Willi, du hast zugesagt, für die Gemeinderatswahlen vom nächsten Frühling auf einer AL-Liste zu kandidieren. Warum?
Ich finde, in der politischen Landschaft braucht es eine Kraft mit autonom denkenden Köpfen. Der programmatische Teil ist weniger wichtig für mich. Ich wünsche mir ein sozial engagiertes, urban orientiertes Sammelbecken – die Leute bei der AL, die ich kenne, entsprechen dem.
Was bist du von Beruf?
Ich bin immer noch Journalist und Buchautor und zudem Geschäftsführer der jenischen Dachorganisation «Radgenossenschaft» – und im Übrigen mit Jahrgang 1948 AHV-positiv.
Woher kommst du von Seiten der Ausbildung?
Ich habe Geschichte studiert in Zürich, Marburg und Frankfurt und bin dann auf Umwegen über eine 68er-Karriere zu den Zeitungen gekommen. Dort fand ich in den Neunzigerjahren Unterschlupf, wo es für mich ideologisch möglich war, bei der damals linksliberalen Weltwoche. Später, nach dem Schwenker dieser Zeitung auf einen rechtskonservativen Kurs, 2002 bis zur Pensionierung 2013, schrieb ich für die NZZ am Sonntag.
Kannst du noch etwas zu deiner «68er- Karriere» sagen?
Ich war ein bunter Hund in Zürich, ein Exponent der maoistischen Strömung und bereue auch heute nichts, ausser dass es politisch eine Sackgasse war. Kulturell aber halte ich die 68er-Rebellion für einen Grosserfolg, wir brachten die verschiedensten sozialen Anliegen durch, die heute Allgemeingut sind, von der Genderfrage bis zur Umwelt…
… oder zu jenem Bereich, wo du heute speziell aktiv bist, bei den Rechten von Minderheiten in der Schweiz wie den Jenischen.
Ja, die Aktion «Kinder der Landstrasse» wurde 1972 von jenischen Aktivistinnen und Aktivisten mit 68er-Geist aufgedeckt, nachdem den Jenischen von der Pro Juventute 46 Jahre lang die Kinder entrissen und fremdplatziert wurden.
Begann damit nicht auch ein Emanzipationsprozess für die Jenischen?
Ja klar, im Laufe dieses Aufbruchs haben sie eine kollektive Identität entwickelt.
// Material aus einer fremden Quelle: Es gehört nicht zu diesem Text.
(** * Aspeed BMC peripherals: the SMC/FMC flash controller and the I2C controller

    A shallow embedding of [hw/ssi/aspeed_smc.c] and [hw/i2c/aspeed_i2c.c].
    Machine integers are [Z] with the wrap-around of their C type written
    out ([u8], [u32], [u64]); register files and pools are lists indexed
    with stdpp's lookup and insert; collaborators (the I2C bus core, the
    DMA address spaces) are interfaces. *)

From Stdlib Require Import ZArith Lia Bool String.
From stdpp Require Import base list.

Local Open Scope Z_scope.

(** ** Fixed-width integers *)

Definition u8 (x : Z) : Z := x mod 2 ^ 8.
Definition u32 (x : Z) : Z := x mod 2 ^ 32.
Definition u64 (x : Z) : Z := x mod 2 ^ 64.

(** C truth value of an integer expression. *)
Definition nonzero (x : Z) : bool := negb (x =? 0).

(** [~m] on a 32-bit operand. *)
Definition not32 (m : Z) : Z := Z.lxor m 0xFFFFFFFF.

Definition KiB : Z := 1024.
Definition MiB : Z := 1024 * 1024.

(** The channels of [qemu_log_mask]. *)
Inductive log_mask : Type := LOG_GUEST_ERROR | LOG_UNIMP.

(** ** The SMC / FMC flash controller ([hw/ssi/aspeed_smc.c]) *)

Module SMC.

(** *** Register indices and bit fields *)

Definition R_CONF : nat := Eval cbv in Z.to_nat (0x00 / 4).
Definition CONF_ENABLE_W0 : Z := 16.
Definition CONF_FLASH_TYPE2 : Z := 4.
Definition CONF_FLASH_TYPE1 : Z := 2.
Definition CONF_FLASH_TYPE0 : Z := 0.
Definition CONF_FLASH_TYPE_SPI : Z := 0x2.

Definition R_CE_CTRL : nat := Eval cbv in Z.to_nat (0x04 / 4).
Definition CTRL_EXTENDED0 : Z := 0.

Definition R_INTR_CTRL : nat := Eval cbv in Z.to_nat (0x08 / 4).
Definition INTR_CTRL_DMA_STATUS : Z := Z.shiftl 1 11.
Definition INTR_CTRL_DMA_EN : Z := Z.shiftl 1 3.

Definition R_CTRL0 : nat := Eval cbv in Z.to_nat (0x10 / 4).
Definition CTRL_IO_DUAL_ADDR_DATA : Z := Z.shiftl 1 28.
Definition CTRL_CMD_SHIFT : Z := 16.
Definition CTRL_CMD_MASK : Z := 0xff.
Definition CTRL_DUMMY_HIGH_SHIFT : Z := 14.
Definition CTRL_AST2400_SPI_4BYTE : Z := Z.shiftl 1 13.
Definition CE_CTRL_CLOCK_FREQ_SHIFT : Z := 8.
Definition CE_CTRL_CLOCK_FREQ_MASK : Z := 0xf.
Definition CE_CTRL_CLOCK_FREQ (div : Z) : Z :=
  Z.shiftl (Z.land div CE_CTRL_CLOCK_FREQ_MASK) CE_CTRL_CLOCK_FREQ_SHIFT.
Definition CTRL_DUMMY_LOW_SHIFT : Z := 6.
Definition CTRL_CE_STOP_ACTIVE : Z := Z.shiftl 1 2.
Definition CTRL_CMD_MODE_MASK : Z := 0x3.
Definition CTRL_READMODE : Z := 0x0.
Definition CTRL_FREADMODE : Z := 0x1.
Definition CTRL_WRITEMODE : Z := 0x2.
Definition CTRL_USERMODE : Z := 0x3.

Definition R_SEG_ADDR0 : nat := Eval cbv in Z.to_nat (0x30 / 4).
Definition SEG_END_SHIFT : Z := 24.
Definition SEG_END_MASK : Z := 0xff.
Definition SEG_START_SHIFT : Z := 16.
Definition SEG_START_MASK : Z := 0xff.
(** *** The three cells in a row *)

(** X21: the insert, the derived-parameter cell and the class cell in a row
    on a fresh database: the run succeeds, and an object is stored under its
    name with the elements of its first record, the aphelion and perihelion
    derived from them and the class [neo_class] gives these; a name that is
    in no record is not in the table. *)
Theorem neodys_pipeline_row (neo_dict l1 l2 : list (string * elements))
    (n : string) (el : elements) :
  neo_dict = l1 ++ (n, el) :: l2 -> n ∉ l1.*1 ->
  exists t : gmap string main_row,
    neodys_pipeline neo_dict = Ok t /\
    t !! n = Some (MainRow el
                     (Some (aphel_au (SemMajAxis_AU el) (Ecc_ el)))
                     (Some (perihel_au (SemMajAxis_AU el) (Ecc_ el)))
                     (Some (neo_class (SemMajAxis_AU el)
                              (perihel_au (SemMajAxis_AU el) (Ecc_ el))
                              (aphel_au (SemMajAxis_AU el) (Ecc_ el))))) /\
    (forall m, m ∉ neo_dict.*1 -> t !! m = None).
Proof.
  intros Hdict Hn.
  unfold neodys_pipeline, class_cell. rewrite deriv_cell_fmap.
  set (t1 := insert_cell ∅ neo_dict).
  destruct (class_cell_on_filled (fetchall (with_deriv <$> t1)) (with_deriv <$> t1))
    as (t & Ht & Hnone & Hsome); [reflexivity | |].
  { intros k r. rewrite lookup_fmap. destruct (t1 !! k) as [r0|]; [|discriminate].
    simpl. intros [= <-]. split; eexists; reflexivity. }
  exists t. split; [exact Ht|]. split.
  - apply (Hsome n (with_deriv (MainRow el None None None))); [|reflexivity..].
    rewrite lookup_fmap. unfold t1. rewrite Hdict.
    rewrite insert_cell_first; [reflexivity | apply lookup_empty | exact Hn].
  - intros m Hm. apply Hnone. rewrite lookup_fmap.
    unfold t1. rewrite insert_cell_absent; [reflexivity | apply lookup_empty | exact Hm].
Qed.

(** ** Reading the catalogue *)

Example py_split_example :
  py_split "  433   59600.0 1.458  " = ["433"; "59600.0"; "1.458"]%string.
Proof. reflexivity. Qed.

Example str_remove_example :
  str_remove apostrophe "'2021 AB'" = "2021 AB"%string.
Proof. reflexivity. Qed.

Lemma bind_Done {A B} (f : A -> outcome B) (a : A) : (Done a ≫= f) = f a.
Proof. reflexivity. Qed.

Lemma str_forall_app (p : ascii -> bool) (s t : string) :
  str_forall p (s +:+ t) = str_forall p s && str_forall p t.
Proof.
  induction s as [|c s IH]; [reflexivity|].
  simpl. rewrite IH. apply andb_assoc.
Qed.

Lemma app_nonempty (s : string) (c : ascii) : s +:+ String c "" <> ""%string.
Proof. destruct s; discriminate. Qed.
Früher waren sie «die Kinder der Landstrasse», also die Opfer, dann die «Fahrenden», auch wenn sie nicht fuhren – jetzt sind sie die «Jenischen» und «Sinti», wie sie sich selber bezeichnen. Sie sind nun auch als nationale Minderheit anerkannt. Das ist europaweit einmalig!
Dieses Engagement für Minderheiten wie den Jenischen hat ja wohl auch mit dem Inhalt deiner Bücher zu tun. Du bist Autor von über einem Dutzend Büchern, meistens Biografien. Bei den portraitierten Personen handelt es sich oft um Personen, die «äm Tüüfel vom Charre gheit sind»: Tino der Rockerkönig der Sechzigerjahre, die Bankräuber Deubelbeiss & Co. der Fünfzigerjahre, Lady Shiva, Prostituierte in den Siebzigern, aber auch Lydia Escher, Tochter des Eisenbahnkönigs Alfred.
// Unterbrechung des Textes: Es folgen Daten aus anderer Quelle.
(** * cpsat_dbap: a shallow embedding of the data model, the parser, the
    greedy EDF heuristic and the pre-engine part of [solve]. *)

From Stdlib Require Import ZArith Lia.
From stdpp Require Import base list.

Open Scope Z_scope.

(** Python exceptions the modelled code can raise. *)
Inductive py_error :=
| ValueError
| EOFError.

(** Results of fallible code: [inl] is a raised exception. *)
Definition result (A : Type) : Type := (py_error + A)%type.

(* ============================================================ *)
(** ** ProcessingTime (instance.py) *)
(* ============================================================ *)

Record ProcessingTime := PT { time : Z }.

Definition is_valid (p : ProcessingTime) : bool := 0 <=? time p.
Definition is_invalid (p : ProcessingTime) : bool := time p <? 0.

(** [value()] raises [ValueError] on an invalid time. *)
Definition value (p : ProcessingTime) : result Z :=
  if is_valid p then inr (time p) else inl ValueError.

(** Sentinel constant for invalid time. *)
Definition INVALID_PROCESSING_TIME : ProcessingTime := PT (-1).

(** The right operand of the arithmetic dunder methods:
    [Union[ProcessingTime, int]]. *)
Inductive operand :=
| OpPT (p : ProcessingTime)
| OpInt (z : Z).

Definition as_pt (o : operand) : ProcessingTime :=
  match o with OpPT p => p | OpInt z => PT z end.

Definition _combine (self : ProcessingTime) (other : operand)
    (op : Z -> Z -> Z) : ProcessingTime :=
  let other := as_pt other in
  if is_valid self && is_valid other then PT (op (time self) (time other))
  else INVALID_PROCESSING_TIME.

Definition pt_add (a : ProcessingTime) (b : operand) := _combine a b Z.add.
Definition pt_sub (a : ProcessingTime) (b : operand) := _combine a b Z.sub.
Definition pt_mul (a : ProcessingTime) (b : operand) := _combine a b Z.mul.

(** [__floordiv__]: Python's [//] on ints floors, as [Z.div] does. *)
Definition pt_floordiv (self : ProcessingTime) (other : operand) : ProcessingTime :=
  let other := as_pt other in
  if is_valid self && is_valid other && negb (time other =? 0)
  then PT (time self / time other)
  else INVALID_PROCESSING_TIME.

(** [__radd__], [__rsub__], [__rmul__]: [other op self] with [other : int]. *)
Definition pt_radd (self : ProcessingTime) (other : Z) := pt_add self (OpInt other).
Definition pt_rsub (self : ProcessingTime) (other : Z) : ProcessingTime :=
  let other_pt := PT other in
  if is_valid other_pt && is_valid self then PT (other - time self)
  else INVALID_PROCESSING_TIME.
Definition pt_rmul (self : ProcessingTime) (other : Z) := pt_mul self (OpInt other).

(* ============================================================ *)
(** ** HalfOpenInterval (instance.py) *)
(* ============================================================ *)

Record HalfOpenInterval := HOI { start_inclusive : Z; end_exclusive : Z }.

(** The constructor with its [__post_init__] check. *)
Definition mk_interval (s e : Z) : result HalfOpenInterval :=
  if e <? s then inl ValueError else inr (HOI s e).

Definition hoi_start (x : HalfOpenInterval) := start_inclusive x.
Definition hoi_finish (x : HalfOpenInterval) := end_exclusive x.
Definition hoi_len (x : HalfOpenInterval) := end_exclusive x - start_inclusive x.
Definition is_empty (x : HalfOpenInterval) : bool := hoi_len x =? 0.
Definition contains (x : HalfOpenInterval) (t : Z) : bool :=
  (start_inclusive x <=? t) && (t <? end_exclusive x).
Definition overlaps (x other : HalfOpenInterval) : bool :=
  (start_inclusive x <? end_exclusive other) && (start_inclusive other <? end_exclusive x).
Definition adjacent (x other : HalfOpenInterval) : bool :=
  (end_exclusive x =? start_inclusive other) || (end_exclusive other =? start_inclusive x).

(** [intersection] builds its result with the checking constructor. *)
Definition intersection (x other : HalfOpenInterval) : result (option HalfOpenInterval) :=
  if overlaps x other then
    match mk_interval (Z.max (start_inclusive x) (start_inclusive other))
                      (Z.min (end_exclusive x) (end_exclusive other)) with
    | inl e => inl e
    | inr i => inr (Some i)
    end
  else inr None.

(* ============================================================ *)
(** ** DBAPInstance (instance.py) *)
(* ============================================================ *)

Record DBAPInstance := {
  num_vessels : Z;
  num_berths : Z;
  vessel_weights : list Z;
  arrival_times : list Z;
  latest_departure_times : list Z;
  processing_times : list (list ProcessingTime);
  berth_opening_times : list HalfOpenInterval
}.

Definition zlen {A} (l : list A) : Z := Z.of_nat (length l).

(** The dataclass constructor with its [__post_init__]: only the array
    dimensions are validated. *)
Definition mk_instance (n m : Z) (weights arrivals latest : list Z)
    (proc : list (list ProcessingTime)) (windows : list HalfOpenInterval)
    : result DBAPInstance :=
  if negb (zlen weights =? n) then inl ValueError
  else if negb (zlen arrivals =? n) then inl ValueError
  else if negb (zlen latest =? n) then inl ValueError
  else if negb (zlen proc =? n) then inl ValueError
  else if existsb (fun row => negb (zlen row =? m)) proc then inl ValueError
  else if negb (zlen windows =? m) then inl ValueError
  else inr {| num_vessels := n; num_berths := m; vessel_weights := weights;
              arrival_times := arrivals; latest_departure_times := latest;
              processing_times := proc; berth_opening_times := windows |}.

(** Python list indexing [l[i]]; every index the modelled code uses is in
    range on a constructed instance, where the default is never reached. *)
Definition at_ {A} `{Inhabited A} (l : list A) (i : nat) : A := l !!! i.

Global Instance ProcessingTime_inhabited : Inhabited ProcessingTime := populate (PT 0).
Global Instance HalfOpenInterval_inhabited : Inhabited HalfOpenInterval := populate (HOI 0 0).

Definition get_processing_time (inst : DBAPInstance) (v b : nat) : ProcessingTime :=
  at_ (at_ (processing_times inst) v) b.
Definition get_berth_interval (inst : DBAPInstance) (b : nat) : HalfOpenInterval :=
  at_ (berth_opening_times inst) b.

(* ============================================================ *)
(** ** Solution (solution.py) *)
(* ============================================================ *)

Record Solution := {
  vessel_berths : list Z;
  vessel_start_times : list Z;
  vessel_end_times : list Z;
  vessel_turnaround_times : list Z;
  vessel_weighted_turnaround_times : list Z;
  total_turnaround_time : Z;
  total_weighted_turnaround_time : Z
}.

(** The accumulators of the metric loop of [__post_init__]:
    [turnaround], [weighted], [total_ta], [total_wta]. *)
Record metrics := { m_turn : list Z; m_weighted : list Z; m_total_ta : Z; m_total_wta : Z }.

(** One iteration [i] of the metric loop. *)
Definition metric_step (starts ends weights arrivals : list Z) (i : nat)
    (acc : metrics) : result metrics :=
  let start := at_ starts i in
  let end_ := at_ ends i in
  let arrival := at_ arrivals i in
  let w := at_ weights i in
  if end_ <? start then inl ValueError
  else
    let ta := end_ - arrival in
    let wta := ta * w in
    inr {| m_turn := m_turn acc ++ [ta]; m_weighted := m_weighted acc ++ [wta];
           m_total_ta := m_total_ta acc + ta; m_total_wta := m_total_wta acc + wta |}.

(** [for i in range(...)] in the error monad, over an explicit index list. *)
Fixpoint for_each {S} (idx : list nat) (body : nat -> S -> result S) (st : S)
    : result S :=
  match idx with
  | [] => inr st
  | i :: r => match body i st with inl e => inl e | inr st' => for_each r body st' end
  end.

Definition mk_solution (berths starts ends weights arrivals : list Z) : result Solution :=
  let n := length berths in
  if negb (length starts =? n)%nat then inl ValueError
  else if negb (length ends =? n)%nat then inl ValueError
  else if negb (length weights =? n)%nat then inl ValueError
  else if negb (length arrivals =? n)%nat then inl ValueError
  else
    match for_each (seq 0 n) (metric_step starts ends weights arrivals)
            {| m_turn := []; m_weighted := []; m_total_ta := 0; m_total_wta := 0 |} with
    | inl e => inl e
    | inr acc =>
        inr {| vessel_berths := berths; vessel_start_times := starts;
               vessel_end_times := ends;
               vessel_turnaround_times := m_turn acc;
               vessel_weighted_turnaround_times := m_weighted acc;
               total_turnaround_time := m_total_ta acc;
               total_weighted_turnaround_time := m_total_wta acc |}
    end.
Ich habe, vor allem im Rahmen meines Brotjobs bei der NZZ am Sonntag, Nachrufe geschrieben, und zwar von ganz normalen Leuten, die oft gebrochene Biografien hatten. Mich interessierten immer schon Menschen am Rand, Lebensläufe, die nicht in den vorbestimmten Bahnen verliefen. Solche Menschen faszinieren mich – nicht aus Altruismus, sondern weil man von der Randposition aus Mechanismen und Normen, die uns selber prägen, besser versteht.
Und was würdest du mit der AL bewirken wollen?
Ich verstehe mich als Quartierindianer, war auch acht Jahre in der «Kulturintendanz» der Genossenschaft Kalkbreite tätig. Darum will ich beitragen, dass die Quartiere in den Kreisen 4, 3 und 5 urban bleiben, sozial, mit Nischen, mit Menschen verschiedener Einkommensstufen. Und ich will als Historiker, dass die Geschichte nicht ganz aus dem Alltag verschwindet: Ich bin verbunden mit der Hellmutstrasse bei der Bäckeranlage: Da möchte ich weiterhin spüren, dass das einmal eine jenische Strasse war.